Kazuki, in his own words: “Being gay for me just means being attracted to people of the same gender. Being gay doesn’t define me, it is a part of me. Although, having said that, as an out and proud gay person, I feel some responsibility to be a positive example. There are many fellow Japanese gay men (and straight people) who think that being gay can only be like the stereotypes depicted on TV, and I think it’s good for them to know somebody who isn’t like that, and that we can be happy out of the closet and still be ourselves.
I don’t feel that I have had any challenged to overcome just because I am gay. However, I strongly feel that one of the biggest challenges we go though as gay men is to accept ourselves, and to be comfortable with ourselves.
I’ve only been (in Montreal) for a short while, so I don’t know much about the community yet. I’ll let you know when I find out.
When I left Japan for university in the US, my mom told me, “You better not go dating anyone. You’re going to university to study, not for anything else. When I came back home in the Summer of 1999, she asked me, “So, do you have a girlfriend now?” This made me wonder, what happened? Later, I found out that many of her friends were having grandchildren, which probably influenced her to think that it’s a good time for me to settle down and start a family. I was 25.
I felt like this was a perfect time: now or never. I had been thinking of coming out to my mom for such a long time and I though she would be okay with it. So, later that Summer, I came out to my mom and her boyfriend over lunch. I was wrong, and we did not speak again until I flew back to the US.
She didn’t really want to discuss anything about my personal life after that. She simply didn’t want to hear it. But I pushed the issue and told her anyway. It was only fair, since she had told me so much about her personal life, and it was my turn to share.
I think it was a more difficult time for my mom than it was for me. It took her a long time to come around. By the Summer of 2009 I had met and Harold, but when we went back to Okinawa, my mom refused to meet my husband. So I chose not to see her at all. When we were planning a second visit, she was very unhappy about it and pushed back. In the mean time, I was also talking to my younger brother about our trip, and when he found out that my mom didn’t want to see me, he did something I didn’t expect. He called my mom and scolder her, saying, “You are pushing your son away! You are destroying our family!”

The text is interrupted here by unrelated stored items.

(** * Weighted grid layout and CMButton: a shallow embedding

    The Go sources embedded here are the weighted grid layout of package
    [layout] and the [CMButton] widget of package [widget].  Go's [int] is
    modelled as [Z] with 64-bit wrap-around, [float32] and [float64] as
    IEEE 754 binary32 and binary64 values over [SpecFloat.spec_float], slices
    as lists, and a run-time panic as [None]. *)

From Stdlib Require Import ZArith List Bool Lia.
From Stdlib Require String.
From Stdlib Require Import Floats.SpecFloat.
Import ListNotations.

Local Open Scope Z_scope.

(** ** Go's [int] on a 64-bit target *)
Module GoInt.

Definition minInt : Z := - 2 ^ 63.
Definition maxInt : Z := 2 ^ 63 - 1.

Definition wrap (z : Z) : Z := (z + 2 ^ 63) mod 2 ^ 64 - 2 ^ 63.

Definition inRange (z : Z) : Prop := minInt <= z <= maxInt.

Definition add (a b : Z) : Z := wrap (a + b).
Definition sub (a b : Z) : Z := wrap (a - b).

(** [a % b]: the remainder of the division truncated toward zero; a zero
    divisor is a run-time panic. *)
Definition rem (a b : Z) : option Z :=
  if b =? 0 then None else Some (Z.rem a b).

End GoInt.

(** ** IEEE 754 binary32 and binary64 *)
Module Float.

Definition float32 := spec_float.
Definition float64 := spec_float.

Definition prec32 : Z := 24.
Definition emax32 : Z := 128.
Definition prec64 : Z := 53.
Definition emax64 : Z := 1024.

Definition zero : spec_float := S754_zero false.

(** [float32(n)] and [float64(n)] for an [int] [n]. *)
Definition f32_of_int (n : Z) : float32 := binary_normalize prec32 emax32 n 0 false.
Definition f64_of_int (n : Z) : float64 := binary_normalize prec64 emax64 n 0 false.

(** [float64(x)] for a [float32] [x] (exact) and [float32(x)] for a
    [float64] [x] (rounded to nearest, ties to even). *)
Definition f64_of_f32 (x : float32) : float64 :=
  match x with
  | S754_finite s m e => binary_round prec64 emax64 s m e
  | _ => x
  end.

Definition f32_of_f64 (x : float64) : float32 :=
  match x with
  | S754_finite s m e => binary_round prec32 emax32 s m e
  | _ => x
  end.

Definition add32 : float32 -> float32 -> float32 := SFadd prec32 emax32.
Definition sub32 : float32 -> float32 -> float32 := SFsub prec32 emax32.
Definition mul32 : float32 -> float32 -> float32 := SFmul prec32 emax32.
Definition div32 : float32 -> float32 -> float32 := SFdiv prec32 emax32.
Definition add64 : float64 -> float64 -> float64 := SFadd prec64 emax64.
Definition mul64 : float64 -> float64 -> float64 := SFmul prec64 emax64.
Definition div64 : float64 -> float64 -> float64 := SFdiv prec64 emax64.

(** [x > y] *)
Definition gtb (x y : spec_float) : bool := SFltb y x.

(** [math.Ceil]: the least integer value not below [x]; zeros, infinities
    and NaN are returned as they are. *)
Definition Ceil (x : float64) : float64 :=
  match x with
  | S754_finite s m e =>
      if 0 <=? e then x
      else
        let z := - ((- cond_Zopp s (Zpos m)) / 2 ^ (- e)) in
        if z =? 0 then S754_zero s else binary_normalize prec64 emax64 z 0 false
  | _ => x
  end.

(** [math.Round]: the nearest integer, halves away from zero. *)
Definition Round (x : float64) : float64 :=
  match x with
  | S754_finite s m e =>
      if 0 <=? e then x
      else
        let q := (2 * Zpos m + 2 ^ (- e)) / 2 ^ (- e + 1) in
        if q =? 0 then S754_zero s else binary_normalize prec64 emax64 (cond_Zopp s q) 0 false
  | _ => x
  end.

(** [int(x)] for a [float64] [x]: truncation toward zero.  Go leaves the
    result open when the value is not representable (NaN, infinities, out
    of range); [indef] is the value the target yields there. *)
Definition int_of_f64 (indef : Z) (x : float64) : Z :=
  match x with
  | S754_zero _ => 0
  | S754_finite s m e =>
      let z := cond_Zopp s (if 0 <=? e then Zpos m * 2 ^ e else Zpos m / 2 ^ (- e)) in
      if (GoInt.minInt <=? z) && (z <=? GoInt.maxInt) then z else indef
  | _ => indef
  end.

End Float.

Import Float.

(** ** The host toolkit, as the layout and the widget consume it *)
Module Fyne.

(** Modelled from the spec: the toolkit's [Size] and [Position] value
    types with component-wise maximum and addition, and [fyne.Max], which
    live in the toolkit's geometry and math files, not in the sources
    embedded here. *)
Record Size := NewSize { Width : float32; Height : float32 }.
Record Position := NewPos { X : float32; Y : float32 }.

Definition Max (x y : float32) : float32 := if gtb x y then x else y.

Definition Size_Max (s m : Size) : Size :=
  NewSize (Max (Width s) (Width m)) (Max (Height s) (Height m)).

Definition Size_Add (s v : Size) : Size :=
  NewSize (add32 (Width s) (Width v)) (add32 (Height s) (Height v)).

(** What a layout pass reads from the toolkit: the theme's unit padding
    ([theme.Padding()]), whether the current device is held horizontally
    ([fyne.IsHorizontal(fyne.CurrentDevice().Orientation())]), and the
    value the target gives to an unrepresentable float-to-int conversion. *)
Record Host := {
  Padding : float32;
  deviceHorizontal : bool;
  intIndefinite : Z
}.

End Fyne.

(** A [fyne.CanvasObject], seen through the four capabilities the layout
    uses: [Visible()], [MinSize()], [Move(pos)] and [Resize(size)]. *)
Module CanvasObject.
Import Fyne.

Record t := {
  Visible : bool;
  MinSize : Size;
  Position : Fyne.Position;
  Size : Fyne.Size
}.

Definition Move (o : t) (p : Fyne.Position) : t :=
  {| Visible := Visible o; MinSize := MinSize o; Position := p; Size := Size o |}.

Definition Resize (o : t) (s : Fyne.Size) : t :=
  {| Visible := Visible o; MinSize := MinSize o; Position := Position o; Size := s |}.

End CanvasObject.

(** The mutation calls a layout pass makes, by index of the child in the
    slice handed to the pass. *)
Inductive Call :=
| CallMove (idx : nat) (p : Fyne.Position)
| CallResize (idx : nat) (s : Fyne.Size).

Definition callTarget (c : Call) : nat :=
  match c with CallMove idx _ => idx | CallResize idx _ => idx end.

(** A panic aborts the computation. *)
Definition bind {A B : Type} (x : option A) (f : A -> option B) : option B :=
  match x with Some a => f a | None => None end.

Notation "x <- e ;; k" := (bind e (fun x => k))
  (at level 61, e at next level, right associativity).
Notation "' p <- e ;; k" := (bind e (fun p => k))
  (at level 61, p pattern, e at next level, right associativity).

(** ** The weighted grid layout *)
Module WeightedGrid.
Import Fyne.

Record weightedGridLayout := {
  Cols : list Z;
  TotalCols : Z;
  vertical : bool;
  adapt : bool
}.

Definition sum (cols : list Z) : Z :=
  fold_left (fun res col => GoInt.add res col) cols 0.

Definition NewAdaptiveWeightedGridLayout (rowcols : list Z) : weightedGridLayout :=
  {| Cols := rowcols; TotalCols := sum rowcols; vertical := false; adapt := true |}.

I guess that made her realize what she had been doing all these years, and by the time we arrived in Okinawa she had completely changed her mind. As she describes it, when she saw both of us together, she said it felt so natural. She totally accepted me and my husband, and even arranged a small gather with my family and some of her close friends, without even telling us. It was like a wedding reception, and she told all the guests how happy and proud she was for both of us. It’s been a great ride since then.”